Production Page: Pottery Barn Pleased with Remote Proofing

As a marketer of furniture, bedding, window treatments, and home accessories, Pottery Barn places a priority on color accuracy. But like nearly all other marketers, the San Francisco-based cataloger/retailer wants to cut costs as well. So in hopes of reducing production costs while maintaining high-level color quality, Pottery Barn implemented a remote proofing system across its catalogs: Pottery Barn, Pottery Barn Kids, PB Teen, and Pottery Barn Bed & Bath.

Last year Pottery Barn began using Remote Director software from New York-based Integrated Color Solutions for the early rounds of its four-round catalog production process, says Clay Ide, senior vice president of creative services for the cataloger. “In many instances, there’s no need to look at hard proofs,” he says. “We might be doing initial scans of product or simply making sure that a model that was used in another catalog was cropped in correctly.”

Pottery Barn used to have to color proofs sent via overnight carrier to and from its prepress operator.
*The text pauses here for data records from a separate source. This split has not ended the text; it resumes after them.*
Lemma resolve_by_text (t : string) (s : State W TH) (fetched : Result Response) (w' : W) :
  t <> "" ->
  fetch (ollamaEndpoint cfg) (embedding_request cfg t) (world s) = (fetched, w') ->
  resolve_searchVector cfg None (Some t) s =
    let asked := EvLog ("Generating embedding for text: " +:+ quoted t) in
    let ev := EvFetch (ollamaEndpoint cfg) (embedding_request cfg t) fetched in
    match embedding_of fetched with
    | inl error =>
        (inl error,
         mkState w' (trace s ++ [asked; ev; EvLog ("Error generating embedding: "
                                                   +:+ err_message error)]))
    | inr v =>
        (inr v,
         mkState w' (trace s ++ [asked; ev; EvLog ("Generated embedding with dimension: "
                                                   +:+ pretty (length v))]))
    end.
Proof.
  intros Ht Hf. unfold resolve_searchVector.
  apply String.eqb_neq in Ht. rewrite Ht. cbn [negb].
  unfold bind at 1. unfold console_error at 1. unfold bind at 1.
  erewrite generateEmbedding_run by exact Hf. cbv zeta.
  destruct (embedding_of fetched) as [error|v]; cbn [world trace].
  - by rewrite <- app_assoc.
  - unfold bind, console_error, ret. cbn [world trace]. by rewrite <- !app_assoc.
Qed.

Lemma resolve_without_query (qt : option string) (s : State W TH) :
  qt = None \/ qt = Some "" ->
  resolve_searchVector cfg None qt s =
    (inl (new_Error "Either query_vector or query_text must be provided"), s).
Proof. by intros [->| ->]. Qed.
Variable Math_sqrt : Q -> Q.
Variable uuid : nat -> string.
Variable spreadOffset : nat -> nat -> Z * Z.

Local Abbreviation tickE := (tickEngine Math_sqrt uuid spreadOffset).
Local Abbreviation run := (runTicks Math_sqrt uuid spreadOffset).

Lemma tickEngine_queues bot g pr :
  QueuesOk (state g) -> QueuesOk (state (fst (fst (tickE bot (g, pr))))).
Proof.
  intros H.
  apply (allP_queues (fun _ => True)).
  apply (tickEngine_allP Math_sqrt uuid spreadOffset (fun _ => True)); auto.
  intros e He. split; [exact I|apply H, He].
Qed.

Lemma tickEngine_no_base bot g pr :
  QueuesOk (state g) -> noLivingBase (state g) ->
  noLivingBase (state (fst (fst (tickE bot (g, pr))))).
Proof.
  intros HQ HN. apply noLivingBase_iff. intros e He.
  apply (tickEngine_allP Math_sqrt uuid spreadOffset
           (fun e => e_type e = homeBase -> e_hp e <= 0)) with (e := e) (bot := bot) (g := g) (pr := pr);
    [| | | |exact He].
  - intros x y [_ Ht _ _ Hh _] Hx Hy. unfold flip in Hh.
    rewrite Ht in Hy. specialize (Hx Hy). lia.
  - intros x Hx Ht. destruct (newcomer_not_base x Hx Ht).
  - intros x Hx.
    destruct (constructionStep_spec x) as (_ & Ht & _ & Hh & _).
    rewrite Ht, Hh. exact Hx.
  - intros x Hx.
    split; [exact (proj1 (noLivingBase_iff _) HN x Hx)|apply HQ, Hx].
Qed.

(** A tick that ends with no living home base sends the game state, and
    nothing else. *)
Lemma tickEngine_quiet bot g pr :
  let r := tickE bot (g, pr) in
  noLivingBase (state (fst (fst r))) ->
  snd r = [EmitGameState (state (fst (fst r)))] /\
  running (fst (fst r)) = running g.
Proof.
  unfold tickEngine.
  destruct (processCommands _ _ _ _ _) as [s1 n1].
  destruct (processEconomy _ _ _ _) as [s2 pr2].
  destruct (processCombat _ _) as [s4 pr4].
  pose proof (checkGameOver_state (mkEngine s4 [] (running g) (roomId g)) pr4)
    as [Hst _].
  pose proof (checkGameOver_none (mkEngine s4 [] (running g) (roomId g)) pr4)
    as Hnone.
  destruct (checkGameOver _) as [[g5 pr5] effects].
  cbn [fst snd state] in Hst, Hnone |- *. intros HN.
  rewrite Hst in HN. specialize (Hnone HN). injection Hnone as -> _ ->.
  split; reflexivity.
Qed.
Now it checks the proofs via computer. The prepress shop places the proofs on a password-protected Website that can be accessed only with the Remote Director software. Having already downloaded the software, Pottery Barn creative and production staffers can log onto the site and view the proofs on their computer screens.

The viewing monitor has long been the weak link in the remote proofing chain. The ability to proof remotely has been around for about a decade, but if the monitor wasn’t calibrated precisely, the colors couldn’t be viewed accurately. To resolve that dilemma, the Remote Director software includes a one-step calibration process in which each client is prompted to verify that their monitor is calibrated to the specifications of the job. If the monitor is out of calibration, Remote Director can automatically calibrate the display to ensure color accuracy.
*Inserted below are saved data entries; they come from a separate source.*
(** *** DrmRenderer::testRenderFrame *)

Definition testRenderFrame (frame : AVFrame) : M bool :=
  me <- this;;
  if m_BackendRenderer me then
    mapped <- mapDrmPrimeFrame frame;;
    match mapped with
    | None => ret false
    | Some drmDescriptor => unmapDrmPrimeFrame drmDescriptor;; ret true
    end
  else ret true.

(** *** DrmRenderer::exportEGLImages, freeEGLImages
    EGLAttrib is intptr_t, taken as 64 bits wide; the values stored without
    a cast fit.  attribs[] has MAX_ATTRIB_COUNT slots, zero after the six
    initializers, and attribIndex is the next free slot. *)

Definition MAX_ATTRIB_COUNT : nat := 30 * 2.
Definition EGL_MAX_PLANES : nat := 4.

Record AttribList := mkAttribList { attribs : list Z; attribIndex : nat }.

(* attribs[attribIndex++] = v *)
Definition putAttrib (v : Z) (a : AttribList) : AttribList :=
  mkAttribList (<[attribIndex a := v]> (attribs a)) (S (attribIndex a)).

(* the body shared by the four cases of the switch, which differ in the
   attribute names only *)
Definition putPlane (me : DrmRenderer) (fdKey offsetKey pitchKey modLoKey modHiKey : Z)
    (plane : AVDRMPlaneDescriptor) (object : AVDRMObjectDescriptor)
    (a : AttribList) : AttribList :=
  let a := putAttrib fdKey a in
  let a := putAttrib (obj_fd object) a in
  let a := putAttrib offsetKey a in
  let a := putAttrib (plane_offset plane) a in
  let a := putAttrib pitchKey a in
  let a := putAttrib (plane_pitch plane) a in
  if m_EGLExtDmaBuf me && negb (format_modifier object =? DRM_FORMAT_MOD_INVALID) then
    let a := putAttrib modLoKey a in
    let a := putAttrib (to_i32 (Z.land (format_modifier object) 0xFFFFFFFF)) a in
    let a := putAttrib modHiKey a in
    let a := putAttrib (to_i32 (Z.shiftr (format_modifier object) 32)) a in
    a
  else a.

(* the loop over the planes; [n] iterations are left, [i] is the counter.
   The default case of the switch is Q_UNREACHABLE() and adds nothing. *)
Fixpoint exportPlanes (me : DrmRenderer) (drmFrame : AVDRMFrameDescriptor)
    (n i : nat) (a : AttribList) : AttribList :=
  match n with
  | O => a
  | S n' =>
      let plane := planeAt (layerAt drmFrame 0) i in
      let object := objectAt drmFrame (object_index plane) in
      let a :=
        match i with
        | 0%nat => putPlane me EGL_DMA_BUF_PLANE0_FD_EXT EGL_DMA_BUF_PLANE0_OFFSET_EXT
                     EGL_DMA_BUF_PLANE0_PITCH_EXT EGL_DMA_BUF_PLANE0_MODIFIER_LO_EXT
                     EGL_DMA_BUF_PLANE0_MODIFIER_HI_EXT plane object a
        | 1%nat => putPlane me EGL_DMA_BUF_PLANE1_FD_EXT EGL_DMA_BUF_PLANE1_OFFSET_EXT
                     EGL_DMA_BUF_PLANE1_PITCH_EXT EGL_DMA_BUF_PLANE1_MODIFIER_LO_EXT
                     EGL_DMA_BUF_PLANE1_MODIFIER_HI_EXT plane object a
        | 2%nat => putPlane me EGL_DMA_BUF_PLANE2_FD_EXT EGL_DMA_BUF_PLANE2_OFFSET_EXT
                     EGL_DMA_BUF_PLANE2_PITCH_EXT EGL_DMA_BUF_PLANE2_MODIFIER_LO_EXT
                     EGL_DMA_BUF_PLANE2_MODIFIER_HI_EXT plane object a
        | 3%nat => putPlane me EGL_DMA_BUF_PLANE3_FD_EXT EGL_DMA_BUF_PLANE3_OFFSET_EXT
                     EGL_DMA_BUF_PLANE3_PITCH_EXT EGL_DMA_BUF_PLANE3_MODIFIER_LO_EXT
                     EGL_DMA_BUF_PLANE3_MODIFIER_HI_EXT plane object a
        | _ => a
        end in
      exportPlanes me drmFrame n' (S i) a
  end.

(* lines 536-637: the attribute array and the index after the sentinel *)
Definition exportAttribs (me : DrmRenderer) (frame : AVFrame) : AttribList :=
  let drmFrame := data0 frame in
  let a :=
    mkAttribList
      ([EGL_LINUX_DRM_FOURCC_EXT; layer_format (layerAt drmFrame 0);
        EGL_WIDTH; frame_width frame;
        EGL_HEIGHT; frame_height frame] ++ replicate (MAX_ATTRIB_COUNT - 6) 0)
      6 in
  let a := exportPlanes me drmFrame (Z.to_nat (nb_planes (layerAt drmFrame 0))) 0 a in
  (* Add colorspace metadata *)
  let cs := getFrameColorspace frame in
  let a :=
    if cs =? COLORSPACE_REC_601 then
      putAttrib EGL_ITU_REC601_EXT (putAttrib EGL_YUV_COLOR_SPACE_HINT_EXT a)
    else if cs =? COLORSPACE_REC_709 then
      putAttrib EGL_ITU_REC709_EXT (putAttrib EGL_YUV_COLOR_SPACE_HINT_EXT a)
    else if cs =? COLORSPACE_REC_2020 then
      putAttrib EGL_ITU_REC2020_EXT (putAttrib EGL_YUV_COLOR_SPACE_HINT_EXT a)
    else a in
  (* Add color range metadata *)
  let a := putAttrib EGL_SAMPLE_RANGE_HINT_EXT a in
  let a := putAttrib (if isFrameFullRange frame then EGL_YUV_FULL_RANGE_EXT
                      else EGL_YUV_NARROW_RANGE_EXT) a in
  (* Terminate the attribute list *)
  putAttrib EGL_NONE a.

Definition freeEGLImages (images : list Z) : M unit :=
  me <- this;;
  if m_eglDestroyImage me then eglDestroyImage false (nth 0 images 0)
  else eglDestroyImage true (nth 0 images 0).

(* the result is the return value together with the images[] array *)
Definition exportEGLImages (frame : AVFrame) : M (Z * list Z) :=
  me <- this;;
  let images := replicate EGL_MAX_PLANES 0 in
  let a := exportAttribs me frame in
  (* Our EGLImages are non-planar, so we only populate the first entry *)
  image <- (if m_eglCreateImage me then eglCreateImage false (attribs a)
            else eglCreateImage true (map to_i32 (attribs a)));;
  let images := <[0%nat := image]> images in
  if image =? 0 then
    SDL_Log LogError
      (if m_eglCreateImage me then "eglCreateImage() Failed: %d"
       else "eglCreateImageKHR() Failed: %d") [];;
    freeEGLImages images;;
    ret (-1, images)
  else ret (1, images).

End Renderer.

Arguments initialize {PDECODER_PARAMETERS} params.
Arguments fillOutputMetadata : simpl never.

(** ** The methods around the render path

    The pixel format queries, the capability negotiation and setup of the
    GPU image path, and the destructor. *)

Definition set_EGL (dmaBuf createImage createImageKHR destroyImage destroyImageKHR : bool)
    (r : DrmRenderer) : DrmRenderer :=
  {| m_BackendRenderer := m_BackendRenderer r; m_DrmFd := m_DrmFd r;
     m_SdlOwnsDrmFd := m_SdlOwnsDrmFd r;
     m_SupportsDirectRendering := m_SupportsDirectRendering r;
     m_Main10Hdr := m_Main10Hdr r; m_ConnectorId := m_ConnectorId r;
     m_EncoderId := m_EncoderId r; m_CrtcId := m_CrtcId r;
     m_PlaneId := m_PlaneId r; m_CurrentFbId := m_CurrentFbId r;
     m_LastFullRange := m_LastFullRange r;
     m_LastColorSpace := m_LastColorSpace r;
     m_ColorEncodingProp := m_ColorEncodingProp r;
     m_ColorRangeProp := m_ColorRangeProp r;
     m_HdrOutputMetadataProp := m_HdrOutputMetadataProp r;
     m_HdrOutputMetadataBlobId := m_HdrOutputMetadataBlobId r;
     m_OutputRect := m_OutputRect r; m_EGLExtDmaBuf := dmaBuf;
     m_eglCreateImage := createImage;
     m_eglCreateImageKHR := createImageKHR;
     m_eglDestroyImage := destroyImage;
     m_eglDestroyImageKHR := destroyImageKHR |}.

(* what the destructor hands back after its kernel calls, in this order:
   property descriptors (drmModeFreeProperty), the hardware context
   (av_buffer_unref) and the device handle (close) *)
Inductive Release :=
| RelFreeProperty (prop : drmModePropertyRes)
| RelBufferUnref
| RelClose (fd : Z).

Section Surroundings.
The Remote Director software is free to download, says Dan Caldwell, cofounder of Integrated Color Solutions. The user pays $10 per click to make alterations.

For Pottery Barn, Remote Director is a money saver. According to Ide, hard proofs can cost more than $100 each, and that’s not including the expedited-delivery fees to send and receive the proofs. “We see Remote Director as the next step in realizing the promise of digital color — of going from camera to press with as few steps as possible, and with the best reproduction possible,” Ide says.

Remote Director is hardly the only remote proofing system available. Others include Matchprint Virtual Proofing System, used by outdoor gear marketer Cabela’s, among others, which was released in July by Westport, CT-based Kodak Polychrome Graphics, and Sherpa 44M, which Wilmington, DE-based printer AGFA released in October.